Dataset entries
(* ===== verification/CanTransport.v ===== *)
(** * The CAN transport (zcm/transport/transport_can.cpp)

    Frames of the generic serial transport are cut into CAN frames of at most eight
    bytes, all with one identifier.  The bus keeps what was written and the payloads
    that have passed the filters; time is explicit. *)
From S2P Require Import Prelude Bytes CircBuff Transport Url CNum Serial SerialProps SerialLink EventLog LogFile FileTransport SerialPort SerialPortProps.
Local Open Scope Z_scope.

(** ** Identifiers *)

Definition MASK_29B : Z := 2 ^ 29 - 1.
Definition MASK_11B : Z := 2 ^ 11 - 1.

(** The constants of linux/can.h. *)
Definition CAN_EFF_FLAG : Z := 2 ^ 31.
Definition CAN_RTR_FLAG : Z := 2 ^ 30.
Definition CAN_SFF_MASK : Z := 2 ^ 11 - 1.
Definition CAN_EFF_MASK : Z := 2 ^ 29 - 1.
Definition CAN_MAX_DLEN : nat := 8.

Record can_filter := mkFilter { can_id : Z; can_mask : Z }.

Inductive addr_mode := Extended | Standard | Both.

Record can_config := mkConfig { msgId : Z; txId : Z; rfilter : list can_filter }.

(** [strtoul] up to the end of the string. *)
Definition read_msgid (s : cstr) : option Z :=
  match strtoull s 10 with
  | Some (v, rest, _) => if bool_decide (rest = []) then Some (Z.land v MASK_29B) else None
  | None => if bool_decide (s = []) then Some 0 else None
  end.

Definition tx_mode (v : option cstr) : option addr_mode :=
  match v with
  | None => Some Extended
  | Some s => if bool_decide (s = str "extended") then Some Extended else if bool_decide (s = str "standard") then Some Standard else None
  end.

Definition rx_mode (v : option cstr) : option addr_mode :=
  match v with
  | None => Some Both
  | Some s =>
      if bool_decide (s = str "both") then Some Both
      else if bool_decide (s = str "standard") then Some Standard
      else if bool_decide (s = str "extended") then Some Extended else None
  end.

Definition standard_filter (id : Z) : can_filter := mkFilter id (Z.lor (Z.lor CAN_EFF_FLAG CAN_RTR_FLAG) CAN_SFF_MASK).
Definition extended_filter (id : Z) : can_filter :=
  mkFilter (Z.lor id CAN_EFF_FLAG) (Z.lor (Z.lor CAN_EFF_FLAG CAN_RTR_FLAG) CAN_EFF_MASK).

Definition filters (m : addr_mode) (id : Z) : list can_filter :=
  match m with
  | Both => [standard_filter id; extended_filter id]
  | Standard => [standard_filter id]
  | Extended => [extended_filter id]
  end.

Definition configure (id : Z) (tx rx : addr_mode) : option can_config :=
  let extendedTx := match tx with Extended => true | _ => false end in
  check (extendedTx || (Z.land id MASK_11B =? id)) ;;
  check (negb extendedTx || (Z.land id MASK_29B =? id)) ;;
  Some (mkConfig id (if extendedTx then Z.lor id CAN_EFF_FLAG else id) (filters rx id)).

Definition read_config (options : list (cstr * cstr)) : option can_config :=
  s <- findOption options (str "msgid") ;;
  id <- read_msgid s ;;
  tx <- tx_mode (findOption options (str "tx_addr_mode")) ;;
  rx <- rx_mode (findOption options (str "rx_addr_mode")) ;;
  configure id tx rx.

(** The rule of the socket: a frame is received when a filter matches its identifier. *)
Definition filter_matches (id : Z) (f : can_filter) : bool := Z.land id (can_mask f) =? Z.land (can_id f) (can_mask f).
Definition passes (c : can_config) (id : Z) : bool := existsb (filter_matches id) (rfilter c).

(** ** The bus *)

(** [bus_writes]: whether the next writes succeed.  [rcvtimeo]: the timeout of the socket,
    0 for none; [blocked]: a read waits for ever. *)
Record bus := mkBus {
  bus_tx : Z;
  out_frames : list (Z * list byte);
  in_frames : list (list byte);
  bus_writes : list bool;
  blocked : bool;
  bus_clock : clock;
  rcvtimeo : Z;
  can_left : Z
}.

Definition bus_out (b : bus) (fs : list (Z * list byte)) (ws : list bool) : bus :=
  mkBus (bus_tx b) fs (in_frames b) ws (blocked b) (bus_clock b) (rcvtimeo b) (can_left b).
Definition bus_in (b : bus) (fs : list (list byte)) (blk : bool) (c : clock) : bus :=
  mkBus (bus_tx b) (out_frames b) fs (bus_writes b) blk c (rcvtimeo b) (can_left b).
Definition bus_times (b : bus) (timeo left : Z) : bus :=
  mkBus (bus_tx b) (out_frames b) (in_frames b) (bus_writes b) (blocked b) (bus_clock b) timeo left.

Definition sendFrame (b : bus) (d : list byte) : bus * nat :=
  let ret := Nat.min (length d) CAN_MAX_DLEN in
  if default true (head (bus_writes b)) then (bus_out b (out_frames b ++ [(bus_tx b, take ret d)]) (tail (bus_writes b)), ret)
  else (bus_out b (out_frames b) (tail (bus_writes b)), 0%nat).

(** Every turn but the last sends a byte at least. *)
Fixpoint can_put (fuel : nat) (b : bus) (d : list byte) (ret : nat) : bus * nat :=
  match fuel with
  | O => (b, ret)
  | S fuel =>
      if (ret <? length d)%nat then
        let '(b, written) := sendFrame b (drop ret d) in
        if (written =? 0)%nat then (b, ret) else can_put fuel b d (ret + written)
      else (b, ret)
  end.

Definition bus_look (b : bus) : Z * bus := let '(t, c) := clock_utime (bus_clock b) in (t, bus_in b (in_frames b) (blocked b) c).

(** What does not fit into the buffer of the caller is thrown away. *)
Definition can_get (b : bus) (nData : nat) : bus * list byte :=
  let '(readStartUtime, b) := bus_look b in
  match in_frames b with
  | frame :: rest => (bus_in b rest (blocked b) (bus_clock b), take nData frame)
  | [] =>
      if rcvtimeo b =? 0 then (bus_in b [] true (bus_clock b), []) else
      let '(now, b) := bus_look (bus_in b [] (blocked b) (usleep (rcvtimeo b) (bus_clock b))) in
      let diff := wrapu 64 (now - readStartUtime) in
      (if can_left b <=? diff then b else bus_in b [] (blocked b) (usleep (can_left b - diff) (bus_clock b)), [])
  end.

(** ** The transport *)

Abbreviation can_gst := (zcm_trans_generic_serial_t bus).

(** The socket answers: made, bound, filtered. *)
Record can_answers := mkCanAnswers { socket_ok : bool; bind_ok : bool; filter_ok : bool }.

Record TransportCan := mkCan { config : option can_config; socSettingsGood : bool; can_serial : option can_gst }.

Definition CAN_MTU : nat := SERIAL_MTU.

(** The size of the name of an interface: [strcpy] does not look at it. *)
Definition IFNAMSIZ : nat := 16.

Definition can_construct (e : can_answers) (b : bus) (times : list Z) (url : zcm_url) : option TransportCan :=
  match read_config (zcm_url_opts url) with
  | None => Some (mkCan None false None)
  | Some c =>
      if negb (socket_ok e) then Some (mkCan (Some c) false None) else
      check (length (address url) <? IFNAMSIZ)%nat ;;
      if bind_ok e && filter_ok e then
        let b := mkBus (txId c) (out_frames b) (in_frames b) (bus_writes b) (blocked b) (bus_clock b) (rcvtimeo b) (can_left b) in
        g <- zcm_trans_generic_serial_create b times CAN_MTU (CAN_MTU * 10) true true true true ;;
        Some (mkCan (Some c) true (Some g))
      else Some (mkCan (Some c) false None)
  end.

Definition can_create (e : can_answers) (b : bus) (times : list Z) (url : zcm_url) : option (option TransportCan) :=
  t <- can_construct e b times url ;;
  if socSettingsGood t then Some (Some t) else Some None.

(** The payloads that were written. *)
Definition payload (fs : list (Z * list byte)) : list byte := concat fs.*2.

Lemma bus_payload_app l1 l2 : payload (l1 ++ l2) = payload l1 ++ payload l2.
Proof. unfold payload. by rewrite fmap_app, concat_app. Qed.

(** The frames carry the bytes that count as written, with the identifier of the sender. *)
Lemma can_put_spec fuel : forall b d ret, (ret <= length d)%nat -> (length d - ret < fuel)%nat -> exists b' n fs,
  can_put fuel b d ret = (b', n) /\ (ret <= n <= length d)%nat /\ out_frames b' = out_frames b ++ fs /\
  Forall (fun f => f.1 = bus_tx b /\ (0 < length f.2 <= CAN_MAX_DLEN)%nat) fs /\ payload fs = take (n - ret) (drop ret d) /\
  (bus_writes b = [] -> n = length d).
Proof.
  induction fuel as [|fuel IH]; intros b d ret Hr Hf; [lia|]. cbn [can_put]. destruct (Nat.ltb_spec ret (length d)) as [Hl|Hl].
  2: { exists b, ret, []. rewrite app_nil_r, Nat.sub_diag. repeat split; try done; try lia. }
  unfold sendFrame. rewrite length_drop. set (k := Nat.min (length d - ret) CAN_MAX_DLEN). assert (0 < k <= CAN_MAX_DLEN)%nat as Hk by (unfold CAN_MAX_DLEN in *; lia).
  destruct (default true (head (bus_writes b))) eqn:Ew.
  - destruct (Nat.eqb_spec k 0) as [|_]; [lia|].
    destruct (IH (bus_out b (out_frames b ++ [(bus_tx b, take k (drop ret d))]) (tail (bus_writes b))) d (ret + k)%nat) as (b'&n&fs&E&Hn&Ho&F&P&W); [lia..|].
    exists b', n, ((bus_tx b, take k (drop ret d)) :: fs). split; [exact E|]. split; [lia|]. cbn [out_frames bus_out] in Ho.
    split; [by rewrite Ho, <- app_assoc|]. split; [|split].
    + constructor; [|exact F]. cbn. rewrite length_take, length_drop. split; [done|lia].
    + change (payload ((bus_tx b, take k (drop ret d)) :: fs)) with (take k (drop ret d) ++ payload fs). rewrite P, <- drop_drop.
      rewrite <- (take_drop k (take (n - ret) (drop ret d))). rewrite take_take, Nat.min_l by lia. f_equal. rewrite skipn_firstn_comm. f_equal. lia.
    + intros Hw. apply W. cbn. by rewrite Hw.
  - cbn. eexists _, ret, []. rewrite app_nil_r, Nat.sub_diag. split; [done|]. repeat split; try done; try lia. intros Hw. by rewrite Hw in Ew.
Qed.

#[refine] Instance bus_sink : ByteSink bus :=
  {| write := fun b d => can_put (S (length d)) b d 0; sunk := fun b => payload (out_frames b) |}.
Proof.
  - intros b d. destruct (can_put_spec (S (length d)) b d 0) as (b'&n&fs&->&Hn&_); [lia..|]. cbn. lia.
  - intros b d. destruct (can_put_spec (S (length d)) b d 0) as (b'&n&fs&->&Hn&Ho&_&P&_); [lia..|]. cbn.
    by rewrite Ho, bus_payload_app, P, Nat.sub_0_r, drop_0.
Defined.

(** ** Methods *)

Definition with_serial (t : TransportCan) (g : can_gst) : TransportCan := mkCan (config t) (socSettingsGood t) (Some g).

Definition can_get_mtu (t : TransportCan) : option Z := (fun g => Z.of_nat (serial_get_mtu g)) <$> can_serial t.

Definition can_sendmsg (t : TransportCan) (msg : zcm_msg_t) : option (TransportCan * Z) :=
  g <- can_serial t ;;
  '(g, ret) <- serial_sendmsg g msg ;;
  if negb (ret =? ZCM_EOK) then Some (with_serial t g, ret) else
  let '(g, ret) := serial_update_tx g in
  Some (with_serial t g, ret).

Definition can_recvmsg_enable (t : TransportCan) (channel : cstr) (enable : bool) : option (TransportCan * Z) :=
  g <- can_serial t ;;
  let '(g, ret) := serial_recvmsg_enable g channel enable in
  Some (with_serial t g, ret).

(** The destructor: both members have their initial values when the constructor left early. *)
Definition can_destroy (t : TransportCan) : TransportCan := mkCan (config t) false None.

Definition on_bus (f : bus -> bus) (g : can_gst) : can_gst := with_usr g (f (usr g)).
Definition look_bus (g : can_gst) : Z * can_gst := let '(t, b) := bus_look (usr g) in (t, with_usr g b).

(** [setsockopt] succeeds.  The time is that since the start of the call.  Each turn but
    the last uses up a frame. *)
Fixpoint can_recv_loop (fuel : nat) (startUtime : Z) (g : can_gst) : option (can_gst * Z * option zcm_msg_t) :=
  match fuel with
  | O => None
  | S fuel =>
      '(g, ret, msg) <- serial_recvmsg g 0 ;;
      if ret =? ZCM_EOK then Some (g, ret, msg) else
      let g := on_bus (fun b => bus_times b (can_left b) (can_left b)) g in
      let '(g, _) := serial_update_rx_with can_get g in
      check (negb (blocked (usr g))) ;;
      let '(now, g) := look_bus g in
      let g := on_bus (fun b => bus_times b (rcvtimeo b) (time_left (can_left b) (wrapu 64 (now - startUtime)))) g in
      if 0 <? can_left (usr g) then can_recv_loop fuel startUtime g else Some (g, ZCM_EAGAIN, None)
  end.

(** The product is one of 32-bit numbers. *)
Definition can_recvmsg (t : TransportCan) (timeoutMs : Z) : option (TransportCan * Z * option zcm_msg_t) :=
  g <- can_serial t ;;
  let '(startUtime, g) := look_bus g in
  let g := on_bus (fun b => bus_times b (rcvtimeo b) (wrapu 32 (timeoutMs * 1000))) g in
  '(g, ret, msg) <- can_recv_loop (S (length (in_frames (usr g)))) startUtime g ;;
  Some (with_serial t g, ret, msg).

▶ **What the exercise asks**
Copy range, inclusive: the line holding "Some (mkConfig id" to the line holding "(** ** The bus *)". Reproduce exactly those lines of the records above and no others.

▶ **Exercise result**
  Some (mkConfig id (if extendedTx then Z.lor id CAN_EFF_FLAG else id) (filters rx id)).

Definition read_config (options : list (cstr * cstr)) : option can_config :=
  s <- findOption options (str "msgid") ;;
  id <- read_msgid s ;;
  tx <- tx_mode (findOption options (str "tx_addr_mode")) ;;
  rx <- rx_mode (findOption options (str "rx_addr_mode")) ;;
  configure id tx rx.

(** The rule of the socket: a frame is received when a filter matches its identifier. *)
Definition filter_matches (id : Z) (f : can_filter) : bool := Z.land id (can_mask f) =? Z.land (can_id f) (can_mask f).
Definition passes (c : can_config) (id : Z) : bool := existsb (filter_matches id) (rfilter c).

(** ** The bus *)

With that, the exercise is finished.